* _WHAT TO DO_
Go to the line containing "Implicit Types (s : rsys E) (out : list Z)." in the records below and print it and every following line exactly, on through the line containing "let (x, i) := c", then stop.

Stored entries
-- Opening Marker --

(* ===== verification/VioblkProofs.v ===== *)
(** * VirtIO block device driver: requests take effect one at a time

    [vinv s ph] relates the virtqueue, the lock and the device in the three
    phases of the driver: no request, a request the device has not yet handled,
    a request it has handled and whose caller has not yet returned.  From it
    follow that concurrent calls are linearizable, and that the driver
    implements the block device interface that the cache is built on. *)

From S2P Require Import Prelude Config Io Cache Threads ThreadProofs LockProofs SchedProofs Intr Strings Device Virtio Vioblk.
Import Threads ThreadProofs LockProofs SchedProofs.

Module VioblkProofs.
Import Virtio Vioblk.

Section driver.
Context {D : Type} `{VirtioBlk D}.
Implicit Types (s : vsys D) (r : req) (t : nat).

(** ** Phases *)

Inductive phase := Idle | Pending (t : nat) (r : req) | Served (t : nat) (r : req) (n : Z).
Definition ph_owner (ph : phase) : option nat :=
  match ph with Idle => None | Pending t _ | Served t _ _ => Some t end.
(** C9. From the hardware up: after [vioblk_attach], the block cache over the
    driver over a device of the class [VirtioBlk] is a plain array of blocks for
    every sequence of reads, writes and flushes, and after a final flush the
    bytes of the disk are that array; the driver's waits all end, since the
    other threads give the processor back.  The class asks for more than the
    VirtIO specification does: the device accepts the queue of three entries
    that the driver sets up, and it carries out every request within the disk,
    where the specification lets it report an error. *)
Theorem disk_stack_is_block_store s l c junk irq es n p da ua aa (ops : list Cache.cop) :
  attachable s l c junk irq es n → let size := Z.of_nat (length (vb_bytes (disk s))) in
  size ≤ 2 ^ 64 → Forall (Cache.cop_ok size) ops →
  ∃ s1 c', vioblk_attach true p da ua aa l c junk irq s = (Ret tt, s1) ∧
    let c0 := Cache.Cache (ioinit1 s1 vioblk_iointf) (replicate Cache.CACHE_NENT Cache.zero_entry) in
    let blocks := λ q, slice q CACHE_BLKSZ (vb_bytes (disk s)) in
    (Cache.run_cops c0 ops).1 = (Cache.spec_cops blocks ops).1 ∧
    Cache.flush (Cache.run_cops c0 ops).2 = (0, c') ∧
    ∀ q, blk_in_range size q → slice q CACHE_BLKSZ (vb_bytes (disk (Cache.dev c'))) = (Cache.spec_cops blocks ops).2 q.
Proof.
  intros Hat size Hmax Hl. destruct (attach_run s l c junk irq es n p da ua aa Hat) as (s1 & Hrun & _ & Hv & _ & Hd & _).
  exists s1. set (o := ioinit1 s1 vioblk_iointf).
  assert (disk_ready s1) as Hr by (split; [done|by rewrite Hd]).
  assert (bd_blk (ops := vioblk_iointf) (ist o) = λ q, slice q CACHE_BLKSZ (vb_bytes (disk s))) as Eb.
  { change (bd_blk (ops := vioblk_iointf) (ist o)) with (λ q, slice q CACHE_BLKSZ (vb_bytes (disk s1))). by rewrite Hd. }
  assert (bd_cap (ops := vioblk_iointf) (ist o) = size) as Ec.
  { change (bd_cap (ops := vioblk_iointf) (ist o)) with (Z.of_nat (length (vb_bytes (disk s1)))). by rewrite Hd. }
  pose proof (Cache.fresh_agree (ops := vioblk_iointf) o eq_refl Hr) as Ha. rewrite Eb in Ha. set (c0 := Cache.Cache _ _) in *.
  change (bd_cap (ops := vioblk_iointf) (ist o)) with (bc_cap c0) in Ec. rewrite <- Ec in Hl.
  destruct (Cache.run_cops_refines _ _ ops Ha Hl) as (Hres & (Hok & _ & Hvw) & Hc).
  destruct (Cache.flush_ok _ Hok) as (c' & Hf & _ & _ & Hdev). exists c'. split; [done|]. cbv zeta. split; [exact Hres|]. split; [exact Hf|].
  intros q Hq. rewrite <- Ec, <- Hc in Hq. rewrite <- (Hvw q Hq). exact (Hdev q Hq).
Qed.
End attach.

(** ** A concrete machine *)

Definition demo_disk : ramdisk := RamDisk (replicate 1024 7) 0.
Definition demo_vioblk : vsys ramdisk :=
  VSys (initial 0 1) (Intr.intrmgr_init Intr.demo_isys).2 (Device.table Device.demo_devices 14) demo_regs
       (VioblkDevice 0 0 0 0 0 0 0) (fresh_mem (DMem [] 0 [] 0 [] (ReqHdr 0 0 0) 0 {[5%nat := replicate 512 1]})) demo_disk ∅.

Lemma demo_attachable : attachable demo_vioblk 3 9 [7; 8; 9; 9] 2 Device.demo_devices 13.
Proof.
  split; try done.
  - apply initial_sys.
  - apply unusedb_ok. by vm_compute.
  - destruct (Intr.intrmgr_init_served Intr.demo_isys eq_refl eq_refl) as (s' & E & Hs). cbn [intr demo_vioblk]. by rewrite E.
  - apply Device.demo_names.
Qed.
(* ===== verification/Viorng.v ===== *)
(** * VirtIO entropy device driver (kernel/dev/viorng.c)

    The memory shared with the device is the record [rmem]: one descriptor, the
    rings of length one, and the 256-byte buffer.  The device is the interface
    [EntropySource]: it answers the available request with at least one byte, as
    the VirtIO specification requires.

    [viorng_read] waits for the device by yielding; a pass through it ends with
    the bytes or with [RWait], and [viorng_resume] is what the thread runs when
    it is scheduled again. *)

From S2P Require Import Prelude Config Threads ThreadProofs LockProofs SchedProofs Intr Strings Device Virtio.
Import Threads SchedProofs.

Module Viorng.
Import Virtio.

Definition VIORNG_BUFSZ : Z := 256.
(** "rng" *)
Definition VIORNG_NAME : Str.cstr := [114; 110; 103].
Definition VIORNG_IRQ_PRIO : Z := 1.

(** ** Memory shared with the device *)

Inductive raddr := RNull | RBuf.
Record rng_desc := RngDesc { addr : raddr; dlen : Z; dflags : Z; dnext : Z }.

(** [used_len] is the length in the one entry of the used ring. *)
Record rmem := RMem { desc : rng_desc; avail_idx : Z; avail_ring : Z; used_idx : Z; used_len : Z; buf : list Z }.
Implicit Types (m : rmem).

(** The buffer is offered to a device that has seen [seen] requests. *)
Definition pending m (seen : Z) : Prop :=
  avail_idx m = u16 (seen + 1) ∧ avail_ring m = 0 ∧ desc m = RngDesc RBuf VIORNG_BUFSZ VIRTQ_DESC_F_WRITE 0 ∧
  Z.of_nat (length (buf m)) = VIORNG_BUFSZ.

Definition driver_part m := (desc m, avail_idx m, avail_ring m).

(** [es_log] is every block of bytes the device has delivered. *)
Class EntropySource (E : Type) := {
  give : rmem → E → rmem * E;
  es_ok : E → Prop;
  es_seen : E → Z;
  es_log : E → list (list Z);
  es_seen_range e : es_ok e → 0 ≤ es_seen e < 2 ^ 16;
  es_idle m e : es_ok e → avail_idx m = es_seen e → give m e = (m, e);
  es_give m e :
    es_ok e → pending m (es_seen e) →
    let '(m', e') := give m e in
    es_ok e' ∧ es_seen e' = avail_idx m ∧ driver_part m' = driver_part m ∧ used_idx m' = u16 (used_idx m + 1) ∧
    ∃ b, 0 < Z.of_nat (length b) ≤ VIORNG_BUFSZ ∧ es_log e' = es_log e ++ [b] ∧ used_len m' = Z.of_nat (length b) ∧
         buf m' = b ++ drop (length b) (buf m)
}.

(** ** The driver's state *)

Record viorng_device := ViorngDevice {
  irqno : Z; instno : Z; refcnt : Z; last_used_idx : Z; bufcnt : Z; rx_cond : nat }.

Record rsys (E : Type) := RSys {
  kern : ks; intr : Intr.isys; devtab : list (option Device.dev_entry);
  regs : mmio; dev : viorng_device; mem : rmem; ent : E }.
Arguments RSys {E}.
Arguments kern {E}.
Arguments intr {E}.
Arguments devtab {E}.
Arguments regs {E}.
Arguments dev {E}.
Arguments mem {E}.
Arguments ent {E}.

Section driver.
Context {E : Type} `{EntropySource E}.
Implicit Types (s : rsys E) (out : list Z).

Definition with_kern s k := RSys k (intr s) (devtab s) (regs s) (dev s) (mem s) (ent s).
Definition with_regs s x := RSys (kern s) (intr s) (devtab s) x (dev s) (mem s) (ent s).
Definition with_dev s x := RSys (kern s) (intr s) (devtab s) (regs s) x (mem s) (ent s).
Definition with_mem s x := RSys (kern s) (intr s) (devtab s) (regs s) (dev s) x (ent s).
Definition with_ent s (x : E) := RSys (kern s) (intr s) (devtab s) (regs s) (dev s) (mem s) x.

Definition on_kern {A} (c : M ks A) : M (rsys E) A := λ s, let (x, k) := c (kern s) in (x, with_kern s k).
Definition on_regs {A} (c : M mmio A) : M (rsys E) A := λ s, let (x, k) := c (regs s) in (x, with_regs s k).
Definition on_intr {A} (c : M Intr.isys A) : M (rsys E) A := λ s,
  let (x, i) := c (intr s) in (x, RSys (kern s) i (devtab s) (regs s) (dev s) (mem s) (ent s)).
Definition on_devtab {A} (c : M (list (option Device.dev_entry)) A) : M (rsys E) A := λ s,
  let (x, t) := c (devtab s) in (x, RSys (kern s) (intr s) t (regs s) (dev s) (mem s) (ent s)).
Definition upd_mem (f : rmem → rmem) : M (rsys E) unit := modify (λ s, with_mem s (f (mem s))).
Definition upd_dev (f : viorng_device → viorng_device) : M (rsys E) unit := modify (λ s, with_dev s (f (dev s))).
Definition set_desc (x : rng_desc) m := RMem x (avail_idx m) (avail_ring m) (used_idx m) (used_len m) (buf m).
Definition set_avail (i r : Z) m := RMem (desc m) i r (used_idx m) (used_len m) (buf m).
Definition set_last (x : Z) (d : viorng_device) := ViorngDevice (irqno d) (instno d) (refcnt d) x (bufcnt d) (rx_cond d).
Definition set_bufcnt (x : Z) (d : viorng_device) := ViorngDevice (irqno d) (instno d) (refcnt d) (last_used_idx d) x (rx_cond d).
Definition set_ref (x : Z) (d : viorng_device) := ViorngDevice (irqno d) (instno d) x (last_used_idx d) (bufcnt d) (rx_cond d).
Definition set_instno (x : Z) (d : viorng_device) := ViorngDevice (irqno d) x (refcnt d) (last_used_idx d) (bufcnt d) (rx_cond d).

(** ** Attaching *)

Definition isr_id : nat := 3.
Definition open_id : nat := 4.

Definition fresh_mem : rmem := RMem (RngDesc RNull 0 0 0) 0 0 0 0 (replicate (Z.to_nat VIORNG_BUFSZ) 0).
Section shown.
Context {U : Type} `{UM : !UserMemory U} `{SM : !ShownMemory U}.

Lemma load_segment_ok d (u : U) m ph : loadable img ph → shows d u m → fits (d ++ written ph) →
  ∃ u', load_segment ph (ESys o u) = (Ret tt, ESys o u') ∧ shows (d ++ written ph) u' (seg_image img m ph).
Proof.
  intros Hl Hu Hfit. pose proof Hl as [H1 H2 H3 H4]. pose proof fi_len as Hf. unfold UMEM_START_VMA, UMEM_END_VMA in *.
  assert (s64 (p_filesz ph) = p_filesz ph) as Es by (unfold s64; rewrite Z.mod_small; lia).
  unfold load_segment. rewrite u64_small by lia. rewrite (proj2 (Z.ltb_ge _ UMEM_START_VMA)), (proj2 (Z.ltb_ge UMEM_END_VMA _)) by done.
  rewrite (proj2 (Z.ltb_ge (p_memsz ph) _)), Es by lia. cbv iota. set (bs := slice (p_offset ph) (p_filesz ph) img).
  assert (Z.of_nat (length bs) = p_filesz ph) as Hlen by (unfold bs; rewrite length_slice; lia).
  unfold written in *. rewrite app_assoc in Hfit |- *. pose proof (fits_app _ _ Hfit) as Hfit1.
  set (d1 := d ++ _) in *.
  assert (∃ u1, (if 0 <? p_filesz ph then n ← read_user (p_offset ph) (p_vaddr ph) (p_filesz ph);
     if negb (n =? p_filesz ph) then fail (- EIO) else mret tt else mret tt) (ESys o u) = (Ret tt, ESys o u1) ∧
     shows d1 u1 (copy_in m (p_vaddr ph) bs)) as (u1 & E & Hu1).
  { unfold d1 in *. destruct (Z.ltb_spec 0 (p_filesz ph)) as [H0|H0].
    - destruct (shows_store d u m (p_vaddr ph) bs) as (u1 & Es1 & Hs1);
        [done|intros E; by rewrite E in Hlen; simpl in Hlen; lia|rewrite Hlen; unfold UMEM_END_VMA; lia|done|by rewrite Hlen|].
      rewrite Hlen in Hs1. exists u1. split; [|done]. unfold read_user, read_struct, on_user, mbind, M_bind. cbn [elfio umem].
      rewrite fi_read by lia. fold bs. cbn [elfio umem]. rewrite Es1. cbv delta [mret M_ret]. cbv beta iota. by rewrite Z.eqb_refl.
    - exists u. split; [done|]. rewrite app_nil_r. assert (bs = []) as -> by (apply nil_length_inv; lia).
      apply (shows_proper _ _ m); [apply copy_in_nil|done]. }
  krun E. pose proof (seg_fill img m _ ph Hl (reflexivity _)) as Hs.
  destruct (Z.ltb_spec (p_filesz ph) (p_memsz ph)).
  - destruct (shows_fill d1 u1 (copy_in m (p_vaddr ph) bs) (p_vaddr ph + p_filesz ph) 0 (p_memsz ph - p_filesz ph)) as (u2 & E2 & Hu2);
      [unfold UMEM_START_VMA; lia|lia|unfold UMEM_END_VMA; lia|done|done|].
    rewrite !u64_small in Hs |- * by lia. exists u2. split; [unfold on_user; cbn [umem elfio]; by rewrite E2|]. by apply (shows_proper _ _ _ _ Hs).
  - exists u1. split; [done|]. rewrite app_nil_r. by apply (shows_proper _ _ _ _ Hs).
Qed.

-- Closing Marker --

* _TASK RESPONSE_
Implicit Types (s : rsys E) (out : list Z).

Definition with_kern s k := RSys k (intr s) (devtab s) (regs s) (dev s) (mem s) (ent s).
Definition with_regs s x := RSys (kern s) (intr s) (devtab s) x (dev s) (mem s) (ent s).
Definition with_dev s x := RSys (kern s) (intr s) (devtab s) (regs s) x (mem s) (ent s).
Definition with_mem s x := RSys (kern s) (intr s) (devtab s) (regs s) (dev s) x (ent s).
Definition with_ent s (x : E) := RSys (kern s) (intr s) (devtab s) (regs s) (dev s) (mem s) x.

Definition on_kern {A} (c : M ks A) : M (rsys E) A := λ s, let (x, k) := c (kern s) in (x, with_kern s k).
Definition on_regs {A} (c : M mmio A) : M (rsys E) A := λ s, let (x, k) := c (regs s) in (x, with_regs s k).
Definition on_intr {A} (c : M Intr.isys A) : M (rsys E) A := λ s,
  let (x, i) := c (intr s) in (x, RSys (kern s) i (devtab s) (regs s) (dev s) (mem s) (ent s)).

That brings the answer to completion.